Let’s face it – we see a lot of VMware out there. And I might see a bit more than most people since I am part of our Consulting team and I primarily work in the large/enterprise space. In all honesty, I’ve probably done about the same amount of XenDesktop on vSphere deployments as XenDesktop on XenServer or Hyper-V deployments. So I’ve had to stay pretty sharp on VMW over the years…and that means staying on top of the major enhancements that affect Citrix in the latest versions (vSphere 4.x and 5.x). So while this might seem weird that I’m writing an article about VMware primarily, I feel like it would be a disservice to our customers if I didn’t write about this particular topic since it’s such a game-changer in my opinion. Before we begin, if you haven’t read my last article on LUN sizing, it would be wise to read it now. Because this is essentially a follow-up article and I’m going to reference several things from that previous article.
Before we jump into VAAI (and specifically ATS and the impact this important feature has on sizing block-based LUNs), we need to revisit some of the basics related to VMFS and how SCSI reservations have been used in the past for “locking”. As many of you know, VMFS is VMware’s proprietary cluster file system. And while VMFS allows VMW to do some neat things like thin-provision block storage, it also has some special considerations being a distributed file system. Since multiple ESX hosts can effectively “share” a single VMFS-based LUN, something is required to control all of the operations between the ESX hosts. Otherwise you would have serious issues like data corruption if multiple hosts tried to write to the same block on a LUN simultaneously. In order to keep the ESX hosts “in check” and prevent this sort of thing from happening, VMFS uses on-disk locks to synchronize metadata updates. And these types of metadata updates are required when you create, modify or delete files. Earlier versions of VMFS (pre-ESX 3.5) used SCSI reservations to acquire these locks. And while a SCSI reservation is only required for a short duration to obtain the lock, if you have lots of VMs on each ESX host (i.e. like in a XD deployment) and they all reside on the same LUN, you can see how there might be contention and SCSI reservation conflicts become a problem. For this reason (and a few others that I described in my last article on LUN sizing), storage vendors as well as VMW and Citrix have sort of agreed to effectively cap the number of VMs on a block-based LUN to somewhere in the neighborhood of 20-30. So most of us out there have been adhering to this advice of 20-30 VMs per LUN and all is well and good…
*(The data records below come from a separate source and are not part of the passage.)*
(* ===== verification/NumberFilter.v ===== *)
(** * The filters number and currency (angular.js, formatNumber)

    An amount is any value; so is the number of decimals that a page may write.  An array or an object is never
    formatted.  [toFixed] is that of ECMAScript 5: a size above 20 is an error. *)

From Stdlib Require Import QArith Qround.
From S2P Require Import Prelude JsString JsObject JsNumber UriCodec Json Heap Lexer Parser Eval.
#[local] Open Scope nat_scope.
Local Open Scope result_scope.

(** ** Formats of a locale *)

Record number_pattern : Type := NumberPattern {
  minFrac : nat; maxFrac : nat;
  posPre : jstr; posSuf : jstr; negPre : jstr; negSuf : jstr;
  gSize : nat; lgSize : nat
}.
Record number_formats : Type := NumberFormats {
  DECIMAL_SEP : jstr; GROUP_SEP : jstr;
  decimal_pattern : number_pattern;      (** [PATTERNS[0]] *)
  currency_pattern : number_pattern;     (** [PATTERNS[1]] *)
  CURRENCY_SYM : jstr
}.
(** The sign in the currency pattern that stands for the symbol. *)
Definition currency_sign : N := 164%N.
Definition en_us_numbers : number_formats := NumberFormats (js ".") (js ",")
  (NumberPattern 0 3 [] [] (js "-") [] 3 3)
  (NumberPattern 2 2 [currency_sign] [] (chr "(" :: [currency_sign]) (js ")") 3 3)
  (js "$").

(** ** What the language provides *)

Definition is_finite (x : num) : bool := match x with Fin _ => true | _ => false end.
Definition num_abs (x : num) : num :=
  match x with Fin q => Fin (if (Qnum q <? 0)%Z then - q else q)%Q | Inf _ => Inf false | NaN => NaN end.
(** [Math.round]: halves go up. *)
Definition num_round (x : num) : num :=
  match x with Fin q => Fin (inject_Z (Qfloor (q + (1 # 2)))) | _ => x end.
(** ToInteger, as a length from 0. *)
Definition to_length (x : num) (most : nat) : nat :=
  match x with Fin q => Z.to_nat (Qfloor q) | Inf false => most | _ => 0 end.
(** [v + 1]. *)
Definition plus_one (v : json) : json :=
  match v with
  | JStr _ | JArr _ | JObj _ | JFn _ => JStr (jtext v ++ js "1")
  | _ => JNum (num_add (jnumber v) (Fin 1))
  end.
(** [s > v] for a string [s]. *)
Definition text_above (s : jstr) (v : json) : bool :=
  match v with JStr t => str_lt t s | _ => num_lt (jnumber v) (num_of_str s) end.

(** No text is made: a RangeError, or a loop without end. *)
Inductive format_error : Type := FormatRange | FormatEndless.

(** [x.toFixed(f)] for a number from 0 below 1. *)
Definition toFixed (x : Q) (f : nat) : result format_error jstr :=
  if Nat.ltb 20 f then Throw FormatRange
  else
    let m := dec_of_Z (Qfloor (x * inject_Z (10 ^ Z.of_nat f) + (1 # 2))) in
    let m := repeat (chr "0") (S f - length m) ++ m in
    Ok (take (length m - f) m ++ (if Nat.eqb f 0 then [] else js "." ++ drop (length m - f) m)).

(** ** [formatNumber] *)

(** [numStr.match(/([\d\.]+)e(-?)(\d+)/)] for the text of a number: the sign and the exponent.  The text of
    a large number has a plus sign, and does not match. *)
Definition match_exponent (numStr : jstr) : option (bool * jstr) :=
  match span (fun c => negb (c =? chr "e")%N) numStr with
  | (_, _ :: r) =>
      let '(minus, r) := match r with c :: r' => if (c =? chr "-")%N then (true, r') else (false, r) | [] => (false, r) end in
      let '(ds, _) := span is_digit r in
      match ds with [] => None | _ => Some (minus, ds) end
  | (_, []) => None
  end.

(** [text.split('.')[0]] and [text.split('.')[1] || '']. *)
Definition split_number (text : jstr) : jstr * jstr :=
  match split (chr ".") text with w :: f :: _ => (w, f) | [w] => (w, []) | [] => ([], []) end.

(** [k % n === 0] *)
Definition divides (n k : nat) : bool := negb (Nat.eqb n 0) && Nat.eqb (k mod n) 0.
(** The characters from [i] on, up to [last], with separators where [last - i] is a multiple of the size. *)
Fixpoint group_from (size last : nat) (groupSep : jstr) (i : nat) (chars : jstr) : jstr :=
  match chars with
  | [] => []
  | c :: chars => (if divides size (last - i) && negb (Nat.eqb i 0) then groupSep else []) ++ c :: group_from size last groupSep (S i) chars
  end.
(** The two loops on the whole part. *)
Definition group_whole (pattern : number_pattern) (groupSep whole : jstr) : jstr :=
  let len := length whole in
  let pos := if Nat.leb (lgSize pattern + gSize pattern) len then len - lgSize pattern else 0 in
  group_from (gSize pattern) pos groupSep 0 (take pos whole) ++
  group_from (lgSize pattern) len groupSep pos (drop pos whole).

(** [while (fraction.length < fractionSize) fraction += '0']. *)
Definition pad_fraction (fraction : jstr) (fractionSize : num) : result format_error jstr :=
  match fractionSize with
  | Fin q => Ok (fraction ++ repeat (chr "0") (Z.to_nat (Qceiling q) - length fraction))
  | Inf false => Throw FormatEndless
  | _ => Ok fraction
  end.

(** [x * 10 ** e] by way of the text of [x]: [+(x.toString() + 'e' + e)]. *)
Definition shift10 (x : num) (e : jstr) : num := num_of_str (num_to_str x ++ chr "e" :: e).

(** The branch without an exponent; [numStr] is the text of [number]. *)
Definition format_plain (number : num) (numStr : jstr) (pattern : number_pattern) (groupSep decimalSep : jstr) (fractionSize : json)
    : result format_error jstr :=
  let fractionLen := length (split_number numStr).2 in
  let fractionSize := match fractionSize with
                      | JUndef => jint (Z.of_nat (Nat.min (Nat.max (minFrac pattern) fractionLen) (maxFrac pattern)))
                      | _ => fractionSize
                      end in
  let number := shift10 (num_round (shift10 number (jtext fractionSize))) (num_to_str (num_opp (jnumber fractionSize))) in
  let '(whole, fraction) := split_number (num_to_str number) in
  let formatedText := group_whole pattern groupSep whole in
  let* fraction := pad_fraction fraction (jnumber fractionSize) in
  Ok (formatedText ++
      (if jtruthy fractionSize && negb (jis_str fractionSize (js "0"))
       then decimalSep ++ take (to_length (jnumber fractionSize) (length fraction)) fraction else [])).

(** The branch with an exponent. *)
Definition format_exponent (number : num) (numStr : jstr) (fractionSize : json) : result format_error jstr :=
  match number with
  | Fin q => if num_lt (Fin 0) (jnumber fractionSize) && num_lt number (Fin 1) then toFixed q (to_length (jnumber fractionSize) 21)
             else Ok numStr
  | _ => Ok numStr
  end.

Definition formatNumber (number : json) (pattern : number_pattern) (groupSep decimalSep : jstr) (fractionSize : json)
    : result format_error jstr :=
  match number with
  | JUndef | JNull | JArr _ | JObj _ | JFn _ => Ok []
  | _ =>
      if negb (is_finite (jnumber number)) then Ok []
      else
        let isNegative := num_lt (jnumber number) (Fin 0) in
        let number := num_abs (jnumber number) in
        let numStr := num_to_str number in
        let* formatedText :=
          (if existsb (N.eqb (chr "e")) numStr then
             match match_exponent numStr with
             | Some (true, e) =>
                 if text_above e (plus_one fractionSize) then format_plain (Fin 0) (js "0") pattern groupSep decimalSep fractionSize
                 else format_exponent number numStr fractionSize
             | _ => format_exponent number numStr fractionSize
             end
           else format_plain number numStr pattern groupSep decimalSep fractionSize) in
        Ok ((if isNegative then negPre pattern else posPre pattern) ++ formatedText ++ (if isNegative then negSuf pattern else posSuf pattern))
  end.

(** ** The filters *)

Definition numberFilter (formats : number_formats) (number fractionSize : json) : result format_error jstr :=
  formatNumber number (decimal_pattern formats) (GROUP_SEP formats) (DECIMAL_SEP formats) fractionSize.

(** A replacement text at a match: the patterns [$$], [$&], [$`] and [$'] (there are no groups). *)
Fixpoint expand (replacement matched before after : jstr) : jstr :=
  match replacement with
  | 36%N :: rest =>
      match rest with
      | 36%N :: rest => chr "$" :: expand rest matched before after
      | 38%N :: rest => matched ++ expand rest matched before after
      | 96%N :: rest => before ++ expand rest matched before after
      | 39%N :: rest => after ++ expand rest matched before after
      | _ => chr "$" :: expand rest matched before after
      end
  | c :: rest => c :: expand rest matched before after
  | [] => []
  end.
(** [s.replace(/c/g, replacement)], [before] being what precedes [s]. *)
Fixpoint replace_unit (c : N) (replacement before s : jstr) : jstr :=
  match s with
  | [] => []
  | d :: s =>
      (if N.eqb d c then expand replacement [d] before s else [d]) ++ replace_unit c replacement (before ++ [d]) s
  end.

(** [None] is [undefined]; a symbol is a text. *)
Definition currencyFilter (formats : number_formats) (amount : json) (currencySymbol : option jstr) : result format_error jstr :=
  let currencySymbol := default (CURRENCY_SYM formats) currencySymbol in
  let* text := formatNumber amount (currency_pattern formats) (GROUP_SEP formats) (DECIMAL_SEP formats) (jint 2) in
  Ok (replace_unit currency_sign currencySymbol [] text).

Definition num_ (s : lit) : json := JNum (num_of_str (js s)).
Arguments num_ s%_string_scope.
Example numbers :
  numberFilter en_us_numbers (num_ "1234.56789") JUndef = Ok (js "1,234.568") /\
  numberFilter en_us_numbers (num_ "-1234.56789") (jint 4) = Ok (js "-1,234.5679") /\
  numberFilter en_us_numbers (jlit "3374.333") (jlit "4") = Ok (js "3,374.3330") /\
  numberFilter en_us_numbers (num_ "1e100") (jint 2) = Ok (js "1e+100") /\
  numberFilter en_us_numbers (num_ "1e-7") JUndef = Ok (js "1e-7") /\
  numberFilter en_us_numbers (num_ "1e-7") (jint 2) = Ok (js "0.00") /\
  numberFilter en_us_numbers (num_ "6.15e-7") (jint 7) = Ok (js "0.0000006") /\
  numberFilter en_us_numbers (num_ "1e-7") (jint 25) = Throw FormatRange /\
  numberFilter en_us_numbers (jint 1) (JNum (Inf false)) = Throw FormatEndless /\
  numberFilter en_us_numbers (JObj []) JUndef = Ok [] /\
  numberFilter en_us_numbers (num_ "1.005") (jint 2) = Ok (js "1.01") /\
  numberFilter en_us_numbers (num_ "123456.7") (jint (-2)) = Ok (js "123,500.").
Proof. vm_compute. tauto. Qed.
Example currencies :
  currencyFilter en_us_numbers (num_ "1234.5") None = Ok (js "$1,234.50") /\
  currencyFilter en_us_numbers (num_ "-0.009") (Some (js "USD$")) = Ok (js "(USD$0.01)") /\
  currencyFilter en_us_numbers (num_ "1e19") None = Ok (js "$NaN.00").
Proof. vm_compute. tauto. Qed.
But that was then and this is now. Beginning with ESX 3.5, VMW acknowledged this problem associated with SCSI reservation conflicts and implemented something called optimistic locking. Essentially this postpones the acquisition of the disk lock via SCSI reservation until as late as possible in the lifecycle of the VMFS metadata update. But what’s maybe more important is that in optimistic mode only one SCSI reservation per transaction is used as opposed to one reservation per lock. So more intelligent locking and less SCSI reservations overall. And this certainly made things better, but you still didn’t see VMW (or us) recommending much more than 30 VMs per LUN in deployments with ESX 3.5.
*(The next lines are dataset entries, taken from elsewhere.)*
Lemma formatNumber_decimal p sep dot c d f :
  gSize p = 3%nat -> lgSize p = 3%nat -> Z.abs c <= 10 ^ 15 -> 0 <= f <= d -> d <= 6 ->
  let m := half_up (Z.abs c) (d - f) in
  exists whole F, formatNumber (JNum (decimal_number c d)) p sep dot (jint f) =
      Ok ((if c <? 0 then negPre p else posPre p) ++ (whole ++ point_part dot F f) ++ (if c <? 0 then negSuf p else posSuf p)) /\
    grouped sep (dec_of_Z (m / 10 ^ f)) whole /\ fraction_of (m mod 10 ^ f) f F.
Proof.
  intros Hg Hlg Hc Hf Hd m. destruct (decimal_number_spec c d Hc ltac:(lia)) as (q & r & Eq & Ea & Hr & El).
  destruct (num_to_str_decimal r (Z.abs c) d ltac:(lia) ltac:(lia) Hr) as (w & g & Et & Hw).
  destruct (format_plain_decimal r (num_to_str (Fin r)) p sep dot (Z.abs c) d f Hg Hlg ltac:(lia) Hf Hd Hr) as (whole & F & Ef & Hgr & HF).
  exists whole, F. split_and!; [|done|done]. unfold formatNumber. cbn [jnumber]. rewrite Eq. cbn [is_finite negb]. rewrite El, Ea.
  assert (Hno : existsb (N.eqb (chr "e")) (num_to_str (Fin r)) = false).
  { rewrite Et. apply not_true_iff_false. rewrite existsb_exists. intros (x & Hx & Hxe). apply N.eqb_eq in Hxe. subst x. apply list_elem_of_In in Hx.
    assert (Hwd : digits w). { destruct Hw as (_ & _ & _ & ->). rewrite dec_of_Z_nonneg by (apply Z.div_pos; [lia|apply Z.pow_pos_nonneg; lia]). apply dec_canonical. }
    destruct Hw as (Hgd & _). unfold with_point in Hx. apply elem_of_app in Hx as [Hx|Hx]; [by apply (proj1 (Forall_forall _ _) Hwd) in Hx|].
    destruct g as [|a g]; [by apply elem_of_nil in Hx|]. apply elem_of_cons in Hx as [Hx|Hx]; [done|]. by apply (proj1 (Forall_forall _ _) Hgd) in Hx. }
  rewrite Hno, Ef. reflexivity.
Qed.

(** ** Currency *)

Lemma replace_unit_none c sym before s : Forall (fun x => x <> c) s -> replace_unit c sym before s = s.
Proof.
  intros H. revert before. induction H as [|x s Hx H IH]; intros before; cbn [replace_unit]; [done|]. rewrite (proj2 (N.eqb_neq x c) Hx), IH. done.
Qed.
Lemma replace_unit_app c sym before a b : Forall (fun x => x <> c) a -> replace_unit c sym before (a ++ b) = a ++ replace_unit c sym (before ++ a) b.
Proof.
  intros H. revert before. induction H as [|x a Hx H IH]; intros before; cbn [replace_unit app]; [by rewrite app_nil_r|].
  rewrite (proj2 (N.eqb_neq x c) Hx), IH, <- app_assoc. done.
Qed.
Lemma digits_no_sign l : digits l -> Forall (fun x => x <> currency_sign) l.
Proof. intros H. eapply Forall_impl; [exact H|]. by intros x Hx ->. Qed.

(** C28. Decimals are rounded as decimals.  Let a number be written with [d] decimals, up to 6, and up to fifteen digits: [c] units of
    [10 ^ -d], held as the nearest double.  [formatNumber] with a size of [f] decimals shows the integer [m] nearest to [c / 10 ^ (d - f)], halves
    away from zero, although the double may lie on the other side of the half: the whole part of [m / 10 ^ f] in groups of three, exactly [f]
    digits of fraction, and the prefix and the suffix of the sign.  So does the filter currency, with the symbol for its sign and two decimals.
    The bound on the digits is needed: the text of a large product has an exponent, and [10 ^ 19] is shown as ["$NaN.00"]. *)
Theorem decimals_shown p sep dot c d f :
  gSize p = 3%nat -> lgSize p = 3%nat -> Z.abs c <= 10 ^ 15 -> 0 <= f <= d -> d <= 6 ->
  (let m := half_up (Z.abs c) (d - f) in
   exists whole F, grouped sep (dec_of_Z (m / 10 ^ f)) whole /\ fraction_of (m mod 10 ^ f) f F /\
     formatNumber (JNum (decimal_number c d)) p sep dot (jint f) =
       Ok ((if c <? 0 then negPre p else posPre p) ++ (whole ++ if f =? 0 then [] else dot ++ F) ++ (if c <? 0 then negSuf p else posSuf p))) /\
  (2 <= d -> let m := half_up (Z.abs c) (d - 2) in
   exists whole F, grouped (js ",") (dec_of_Z (m / 100)) whole /\ fraction_of (m mod 100) 2 F /\
     currencyFilter en_us_numbers (JNum (decimal_number c d)) None =
       Ok (if c <? 0 then js "($" ++ whole ++ js "." ++ F ++ js ")" else js "$" ++ whole ++ js "." ++ F)) /\
  currencyFilter en_us_numbers (JNum (decimal_number (10 ^ 19) 0)) None = Ok (js "$NaN.00").
Proof.
  intros Hg Hlg Hc Hf Hd. split_and!; [| |by vm_compute].
  - destruct (formatNumber_decimal p sep dot c d f Hg Hlg Hc Hf Hd) as (whole & F & E & H1 & H2). exists whole, F. split_and!; [done|done|exact E].
  - intros Hd2 m. destruct (formatNumber_decimal (currency_pattern en_us_numbers) (js ",") (js ".") c d 2 eq_refl eq_refl Hc ltac:(lia) Hd) as (whole & F & E & H1 & H2).
    exists whole, F. split_and!; [done|done|]. unfold currencyFilter. cbn [GROUP_SEP DECIMAL_SEP en_us_numbers]. rewrite E. cbn [rbind default]. f_equal.
    assert (Hs : Forall (fun x => x <> currency_sign) (whole ++ js "." ++ F)).
    { apply Forall_app. split; [|apply Forall_app; split; [by repeat constructor|apply digits_no_sign, H2]].
      eapply grouped_forall; [exact H1| |by repeat constructor]. apply digits_no_sign. rewrite dec_of_Z_nonneg; [apply dec_canonical|].
      apply Z.div_pos; [apply half_up_bound; lia|lia]. }
    unfold point_part. change (2 =? 0) with false. cbn iota. destruct (c <? 0).
    + change (negPre (currency_pattern en_us_numbers)) with ([chr "("] ++ [currency_sign]). rewrite <- app_assoc, replace_unit_app by by repeat constructor.
      cbn [app replace_unit]. rewrite N.eqb_refl. rewrite replace_unit_app by done. rewrite replace_unit_none by by repeat constructor. rewrite <- !app_assoc. reflexivity.
    + change (posPre (currency_pattern en_us_numbers)) with [currency_sign]. change (posSuf (currency_pattern en_us_numbers)) with (@nil N). rewrite app_nil_r.
      cbn [app replace_unit]. rewrite N.eqb_refl. rewrite replace_unit_none by done. reflexivity.
Qed.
And then vStorage API for Array Integration (VAAI) came along a couple years ago and it started changing the game (but not quite when it was initially released – I’ll explain in a minute what I mean by that). If VAAI is new to you, then you might want to check out the VMW FAQ on this subject. But the idea behind VAAI is simple – enable ESXi hosts to offload specific VM and storage management operations to compliant storage hardware, thus freeing up valuable resources on the host. There are several features or “primitives” within VAAI, but the one primitive I really care about that is related to this subject of LUN sizing is ATS (Atomic Test & Set). Beginning with vSphere 4.1 and VAAI-capable arrays, VMFS-3 started using ATS for on-disk locks as opposed to SCSI reservations. ATS is one of the many primitives within VAAI as I mentioned and it’s sometimes referred to as “hardware acceleration” or “hardware accelerated locking”. What does this mean? Instead of implementing locking via SCSI reservations (in software), locking is now offloaded to the array and done in hardware! What ATS is really doing under the covers is a “compare and write” of SCSI blocks in a single operation using proprietary array-specific operation codes. And this enables much more granular locking of block storage devices. In other words, instead of locking entire LUNs via SCSI reservations, we can now lock only the specific blocks within a LUN that we need – and we lock them via ATS which is done on the array side in hardware, so it’s much faster and more efficient. I hope light bulbs are going off because this is absolutely going to revolutionize the way we size LUNs with VMFS.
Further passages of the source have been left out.